Des trois textes de Boris Pasternak réunis ici, seuls les deux premiers
- Sauf-Conduit, Hommes et positions - sont ouvertement autobiographiques.
Écrits en 1930 et 1956, ils racontent les naissances et les
renaissances de l'élan poétique, et suggèrent déjà les violences d'une
histoire dévoyée. Mais le troisième, le grand roman, Le Docteur Jivago,
dit ouvertement ce qu'ils ne disent pas jusqu'au bout : le rapport
profond d'une conscience libre à une époque qui asservit. C'est, en
arrière-fond de ces trois livres, la Russie soviétique qui se profile et se
dresse avec la grandeur terrifiante de ses débuts et la violence médiocre
et glacée des années qui suivent, celles d'un régime stalinien dont on
a peur de parler : époque de purges, d'exécutions sommaires, temps
du mensonge institutionnalisé. Ce qu'on ne peut décrire sans que «le
coeur se serre et les cheveux se dressent sur la tête».
L'art, s'il s'allie à la mémoire et à la pensée, a-t-il le pouvoir de
restaurer ce qui a été abîmé et perdu ? Pasternak l'a espéré et mis en
acte, au risque de sa propre vie : «De l'immense majorité d'entre nous,
on exige une duplicité constante, érigée en système. On ne peut pas,
sans nuire à sa santé, manifester jour après jour le contraire de ce
qu'on ressent réellement, se faire crucifier pour ce qu'on n'aime pas, se
réjouir de ce qui vous apporte le malheur» (Le Docteur Jivago, XV, 7).

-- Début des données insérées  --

(** The continuous lane pulls in order too: over-age and disconnected jobs are
    settled, the job returned is one that the route decision gives to the
    continuous lane, and otherwise the head stays queued because the decision
    gives it to another lane. *)
Theorem cont_pull_fifo recv now s l cap : queue_rep s l ->
  exists s' r pre, cont_pull recv now s cap = Some (s', r) /\ settled pre s s' /\
  match r with
  | Some i => exists post, l = pre ++ i :: post /\ queue_rep s' post /\ routes_continuous s' cap i
  | None => exists post, l = pre ++ post /\ queue_rep s' post /\
              match post with
              | [] => True
              | h :: _ => ~ routes_continuous s' cap h /\
                  forall j, jobs s' !! h = Some j -> job_queue_aged now s' j = false
              end
  end.
Proof.
  intros Hq. apply cont_pull_loop_spec; [done|]. rewrite (rep_count _ _ Hq). unfold blen. lia.
Qed.

(** The output sink is bounded: a job never holds more than 16 MiB; an emission
    either appends all its bytes and charges them to the aggregate, which then
    is within its cap unless this job's backlog is below the eviction minimum,
    or it appends none and the client is gone from then on; a reservation for a
    terminal that is granted is within both bounds and released exactly. *)
Theorem sink_bounded k j p : blen (out j) <= JOB_OUT_CAP -> blen p < 2 ^ 63 ->
  0 <= out_backlog_bytes k < 2 ^ 63 -> fits 64 (shed_slow_reader k + 1) ->
  let '(k', j', ok) := job_emit k j p in
  blen (out j') <= JOB_OUT_CAP /\ ok = negb (client_gone j') /\ (client_gone j = true -> ok = false) /\
  (ok = true -> out j' = out j ++ p /\ out_backlog_bytes k' = out_backlog_bytes k + blen p /\
     shed_slow_reader k' = shed_slow_reader k /\
     (0 < out_agg_cap k -> out_backlog_bytes k' <= out_agg_cap k \/ blen (out j') < out_agg_evict_min k)) /\
  (ok = false -> out j' = out j /\ out_backlog_bytes k' = out_backlog_bytes k /\
     shed_slow_reader k' = shed_slow_reader k + (if client_gone j then 0 else 1)) /\
  (let n := blen p in
   let '(k', ok) := terminal_sink_reserve k n in
   if ok then n <= JOB_OUT_CAP /\ (0 < out_agg_cap k -> out_backlog_bytes k' <= out_agg_cap k) /\
              terminal_sink_release k' n = k
   else k' = shed_one k).
Proof.
  intros Ho Hp Hk Hsh. pose proof (blen_nonneg (out j)). pose proof (blen_nonneg p).
  destruct k as [b sh ac em]. cbn [out_backlog_bytes shed_slow_reader out_agg_cap out_agg_evict_min] in *.
  assert (E1 : u64 (blen (out j) + blen p) = blen (out j) + blen p) by (apply wrap_id; flia).
  assert (E2 : u64 (b + blen p) = b + blen p) by (apply wrap_id; flia).
  assert (E3 : u64 (sh + 1) = sh + 1) by by apply wrap_id.
  unfold job_emit, terminal_sink_reserve, terminal_sink_release, shed_one, set_backlog.
  cbn [out_backlog_bytes shed_slow_reader out_agg_cap out_agg_evict_min]. rewrite E1, E2, E3.
  assert (Hrel : u64 (b + blen p + u64 (- blen p)) = b).
  { unfold wrap. rewrite Zplus_mod_idemp_r. replace (b + blen p + - blen p) with b by lia.
    apply Z.mod_small. flia. }
  assert (Hres : let '(k', ok) := if (JOB_OUT_CAP <? blen p) || ((0 <? ac) && (ac <? b + blen p))
      then (Sink b (sh + 1) ac em, false) else (Sink (b + blen p) sh ac em, true) in
    if ok : bool then blen p <= JOB_OUT_CAP /\ (0 < ac -> out_backlog_bytes k' <= ac) /\
       Sink (u64 (out_backlog_bytes k' + u64 (- blen p))) (shed_slow_reader k') (out_agg_cap k') (out_agg_evict_min k')
       = Sink b sh ac em
    else k' = Sink b (sh + 1) ac em).
  { destruct (_ || _) eqn:E; [done|]. cbn. rewrite Hrel. split; [lia|]. split; [lia|done]. }
  destruct (client_gone j) eqn:Eg; cbn [negb].
  - rewrite Eg. cbn. split; [done|]. split; [done|]. split; [done|]. split; [done|]. split; [|exact Hres].
    intros _. split; [done|]. split; [done|lia].
  - destruct (Z.ltb_spec JOB_OUT_CAP (blen (out j) + blen p)).
    { cbn. split; [done|]. split; [done|]. split; [done|]. split; [done|]. split; [done|exact Hres]. }
    destruct ((0 <? ac) && (ac <? b + blen p) && (em <=? blen (out j) + blen p)) eqn:E.
    { cbn. split; [done|]. split; [done|]. split; [done|]. split; [done|]. split; [done|exact Hres]. }
    cbn. rewrite Eg. cbn. rewrite blen_app. split; [lia|]. split; [done|]. split; [done|]. split; [|split; [done|exact Hres]].
    intros _. split; [done|]. split; [done|]. split; [done|]. intros Hac.
    destruct (Z.leb_spec (b + blen p) ac); [by left|right]. lia.
Qed.

(** The serial session is never destroyed for a request that continues it: a
    resolved live frame is served as it is or refused, an unresolved one is
    passed on, and a session is resized only for a canonical frame that the
    current one cannot hold; what is reused always holds the request. *)
Theorem fit_plan_preserves_live cur pending need cap fits_ kind :
  let plan := serial_session_fit_plan cur pending need cap fits_ kind in
  (plan = FIT_RESIZE -> kind = FRAME_CANONICAL /\ (pending = false -> cur < need)) /\
  (plan = FIT_REUSE -> need <= cur /\ (pending = true -> cur <= cap /\ fits_ = true)) /\
  (plan = FIT_REFUSE_PRESERVE -> kind = FRAME_RESOLVED_LIVE /\ (pending = false -> cur < need)) /\
  (plan = FIT_PASS_NATIVE <-> kind = FRAME_REQUIRED_MISS).
Proof.
  cbv zeta. unfold serial_session_fit_plan, serial_session_reuse_ok.
  destruct kind, (Z.ltb_spec cur need), pending; cbn; try (destruct ((cur <=? cap) && fits_) eqn:E; cbn);
    repeat split; intros; simplify_eq; try done; try lia; destruct fits_; try done; lia.
Qed.

(** ** Witnesses *)
Definition witness_request (plen : Z) : request :=
  Request REQ_CHAT API_OPENAI 16 true F64.zero false false 0 false 0 false false false false 0 plen 0.
Definition witness_job (f : Z) (nxt : option Z) : job :=
  Job f (witness_request 10) false nxt [] false F64.zero OUT_COMPLETED 100 0.
Definition witness_env : route_env := Env true true true true true true 64 10.
(** Job 7 waits, whose client left; job 8 waits behind it; job 9 is new. *)
Definition witness_server : server :=
  Server (<[7 := witness_job 1 (Some 8)]> (<[8 := witness_job 2 None]> (<[9 := witness_job 3 None]> ∅)))
    (Some 7) (Some 8) false 2 200 10 1000 F64.zero witness_env 64 [] 0.
Definition witness_recv (_ f : Z) : recv_result := if f =? 1 then Received 0 else RecvError 11.

Lemma witness_rep : queue_rep witness_server [7; 8].
Proof.
  split; try reflexivity.
  - by apply (bool_decide_unpack _).
  - cbn. repeat split; by eexists.
Qed.

Example queue_refines_fifo_witness :
  queue_rep witness_server [7; 8] /\ queue_rep (requeue_job_head witness_server 9) [9; 7; 8].
Proof.
  split; [exact witness_rep|].
  apply (queue_refines_fifo witness_server [7; 8] 9 (witness_job 3 None) witness_rep eq_refl); [set_solver|reflexivity].
Defined.

Example dequeue_fifo_witness :
  exists s' r pre, dequeue witness_recv (fun _ => F64.zero) witness_server = Some (s', r) /\ settled pre witness_server s'.
Proof.
  destruct (dequeue_fifo witness_recv (fun _ => F64.zero) witness_server [7; 8] witness_rep) as (s' & r & pre & H & Hs & _).
  by exists s', r, pre.
Defined.

Example gather_static_group_witness :
  exists s' took, coalesce_gather witness_recv (fun _ => F64.zero) witness_server 9 4 10 1000 [Stops] = Some (s', 9 :: took).
Proof.
  destruct (gather_static_group witness_recv (fun _ => F64.zero) witness_server [7; 8] 9 (witness_job 3 None) 4 10 1000
    [Stops] witness_rep) as (s' & took & H & _); [split; constructor|reflexivity|by exists s', took].
Defined.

C'est de cet espoir de rachat que parle ce livre, où l'on trouvera,
comme un contrepoint brutal à la splendeur de l'écriture et à la
sincérité du propos, Le Dossier de l'affaire Pasternak et, sous forme de
«Vie et oeuvre», une chronique de la vie de Pasternak indissociable de
l'histoire de l'Union soviétique, jusqu'à la mort de l'écrivain en 1960.